Figure 6: Functional maps of the C-terminal half of the AAV9 capsid amino acids.

(a) A 2D heat map showing correlations between positions of AA mutations and phenotypic changes. Degrees of phenotypic changes caused by AA mutations are categorized into seven groups as indicated to the right. Functionally important amino acids form four clusters (Clusters I–IV) that are partially discontinuous by the presence of the amino acids responsible for the structural integrity shown as grey regions. The following is the orders of the samples in the heatmap (from the top to the bottom): liver (Lv), skeletal muscle, dorsal skin, intestine, brain (B), visceral fat, lung, pancreas, testis, heart (H), kidney and spleen (S) for the tissue samples; Pro5 transduction, Lec2 transduction, Pro5 binding and Lec2 binding for the in vitro samples and 1 min, 10 min, 30 min, 1 h, 4 h, 8 h, 24 h and 72 h time points for the blood samples. No significant phenotypic changes (ns, indicated with yellow) are those showing a greater than fourfold increase or decrease in a PD value with no statistical significance (two-tailed Mann–Whitney U-test, P≥0.05). (b) A 3D map on the full AAV9 capsid atomic model showing topological locations of the functionally important amino acids in Clusters I–IV. A triangle and three pentagons indicate three- and fivefold symmetry axes, respectively.
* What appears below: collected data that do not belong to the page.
Definition setPlaybackTime (v : Z) (st : state) : state :=
  {| recordingState := recordingState st; duration := duration st; audioBlob :=
     audioBlob st; audioUrl := audioUrl st; isPlaying := isPlaying st; playbackTime
     := v; totalDuration := totalDuration st; isUploading := isUploading st;
     isStoppingRecording := isStoppingRecording st; error := error st;
     mediaRecorderRef := mediaRecorderRef st; intervalRef := intervalRef st;
     chunksRef := chunksRef st; recordingSessionRef := recordingSessionRef st;
     timers := timers st; nextTimer := nextTimer st; openStreams := openStreams st;
     effects := effects st |}.

Definition setTotalDuration (v : Z) (st : state) : state :=
  {| recordingState := recordingState st; duration := duration st; audioBlob :=
     audioBlob st; audioUrl := audioUrl st; isPlaying := isPlaying st; playbackTime
     := playbackTime st; totalDuration := v; isUploading := isUploading st;
     isStoppingRecording := isStoppingRecording st; error := error st;
     mediaRecorderRef := mediaRecorderRef st; intervalRef := intervalRef st;
     chunksRef := chunksRef st; recordingSessionRef := recordingSessionRef st;
     timers := timers st; nextTimer := nextTimer st; openStreams := openStreams st;
     effects := effects st |}.

Definition setIsUploading (v : bool) (st : state) : state :=
  {| recordingState := recordingState st; duration := duration st; audioBlob :=
     audioBlob st; audioUrl := audioUrl st; isPlaying := isPlaying st; playbackTime
     := playbackTime st; totalDuration := totalDuration st; isUploading := v;
     isStoppingRecording := isStoppingRecording st; error := error st;
     mediaRecorderRef := mediaRecorderRef st; intervalRef := intervalRef st;
     chunksRef := chunksRef st; recordingSessionRef := recordingSessionRef st;
     timers := timers st; nextTimer := nextTimer st; openStreams := openStreams st;
     effects := effects st |}.

Definition setIsStoppingRecording (v : bool) (st : state) : state :=
  {| recordingState := recordingState st; duration := duration st; audioBlob :=
     audioBlob st; audioUrl := audioUrl st; isPlaying := isPlaying st; playbackTime
     := playbackTime st; totalDuration := totalDuration st; isUploading :=
     isUploading st; isStoppingRecording := v; error := error st; mediaRecorderRef
     := mediaRecorderRef st; intervalRef := intervalRef st; chunksRef := chunksRef
     st; recordingSessionRef := recordingSessionRef st; timers := timers st;
     nextTimer := nextTimer st; openStreams := openStreams st; effects := effects st |}.

Definition setError (v : option string) (st : state) : state :=
  {| recordingState := recordingState st; duration := duration st; audioBlob :=
     audioBlob st; audioUrl := audioUrl st; isPlaying := isPlaying st; playbackTime
     := playbackTime st; totalDuration := totalDuration st; isUploading :=
     isUploading st; isStoppingRecording := isStoppingRecording st; error := v;
     mediaRecorderRef := mediaRecorderRef st; intervalRef := intervalRef st;
     chunksRef := chunksRef st; recordingSessionRef := recordingSessionRef st;
     timers := timers st; nextTimer := nextTimer st; openStreams := openStreams st;
     effects := effects st |}.

Definition setMediaRecorderRef (v : option bool) (st : state) : state :=
  {| recordingState := recordingState st; duration := duration st; audioBlob :=
     audioBlob st; audioUrl := audioUrl st; isPlaying := isPlaying st; playbackTime
     := playbackTime st; totalDuration := totalDuration st; isUploading :=
     isUploading st; isStoppingRecording := isStoppingRecording st; error := error
     st; mediaRecorderRef := v; intervalRef := intervalRef st; chunksRef :=
     chunksRef st; recordingSessionRef := recordingSessionRef st; timers := timers
     st; nextTimer := nextTimer st; openStreams := openStreams st; effects :=
     effects st |}.

Definition setIntervalRef (v : option nat) (st : state) : state :=
  {| recordingState := recordingState st; duration := duration st; audioBlob :=
     audioBlob st; audioUrl := audioUrl st; isPlaying := isPlaying st; playbackTime
     := playbackTime st; totalDuration := totalDuration st; isUploading :=
     isUploading st; isStoppingRecording := isStoppingRecording st; error := error
     st; mediaRecorderRef := mediaRecorderRef st; intervalRef := v; chunksRef :=
     chunksRef st; recordingSessionRef := recordingSessionRef st; timers := timers
     st; nextTimer := nextTimer st; openStreams := openStreams st; effects :=
     effects st |}.

Definition setChunksRef (v : Blob) (st : state) : state :=
  {| recordingState := recordingState st; duration := duration st; audioBlob :=
     audioBlob st; audioUrl := audioUrl st; isPlaying := isPlaying st; playbackTime
     := playbackTime st; totalDuration := totalDuration st; isUploading :=
     isUploading st; isStoppingRecording := isStoppingRecording st; error := error
     st; mediaRecorderRef := mediaRecorderRef st; intervalRef := intervalRef st;
     chunksRef := v; recordingSessionRef := recordingSessionRef st; timers := timers
     st; nextTimer := nextTimer st; openStreams := openStreams st; effects :=
     effects st |}.

Definition setRecordingSessionRef (v : option string) (st : state) : state :=
  {| recordingState := recordingState st; duration := duration st; audioBlob :=
     audioBlob st; audioUrl := audioUrl st; isPlaying := isPlaying st; playbackTime
     := playbackTime st; totalDuration := totalDuration st; isUploading :=
     isUploading st; isStoppingRecording := isStoppingRecording st; error := error
     st; mediaRecorderRef := mediaRecorderRef st; intervalRef := intervalRef st;
     chunksRef := chunksRef st; recordingSessionRef := v; timers := timers st;
     nextTimer := nextTimer st; openStreams := openStreams st; effects := effects st |}.

Definition setTimers (v : list nat) (st : state) : state :=
  {| recordingState := recordingState st; duration := duration st; audioBlob :=
     audioBlob st; audioUrl := audioUrl st; isPlaying := isPlaying st; playbackTime
     := playbackTime st; totalDuration := totalDuration st; isUploading :=
     isUploading st; isStoppingRecording := isStoppingRecording st; error := error
     st; mediaRecorderRef := mediaRecorderRef st; intervalRef := intervalRef st;
     chunksRef := chunksRef st; recordingSessionRef := recordingSessionRef st;
     timers := v; nextTimer := nextTimer st; openStreams := openStreams st; effects
     := effects st |}.

Definition setNextTimer (v : nat) (st : state) : state :=
  {| recordingState := recordingState st; duration := duration st; audioBlob :=
     audioBlob st; audioUrl := audioUrl st; isPlaying := isPlaying st; playbackTime
     := playbackTime st; totalDuration := totalDuration st; isUploading :=
     isUploading st; isStoppingRecording := isStoppingRecording st; error := error
     st; mediaRecorderRef := mediaRecorderRef st; intervalRef := intervalRef st;
     chunksRef := chunksRef st; recordingSessionRef := recordingSessionRef st;
     timers := timers st; nextTimer := v; openStreams := openStreams st; effects :=
     effects st |}.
Twofold symmetry axes are in the centre of two adjacent fivefold symmetry axes. The image was generated by PyMOL. (c) A Venn diagram showing correlation between AAV9 capsid amino-acid residues and various AAV9 phenotypes. The AAV9 neutralizing antibody epitope, the amino acids responsible for enhanced liver transduction, and 3 of the 16 amino acids important for postattachment processing, F501, A502 and N515, were identified through the AAV2R585E mutants. All other amino acids and their phenotypes were identified by the AA mutagenesis study of the AAV9 capsid. Owing to the nature of the AA mutagenesis approach, it remains unknown which one of the two amino acids mutated to alanine is responsible for the phenotypes or whether both of the two amino acids are responsible for the phenotypes.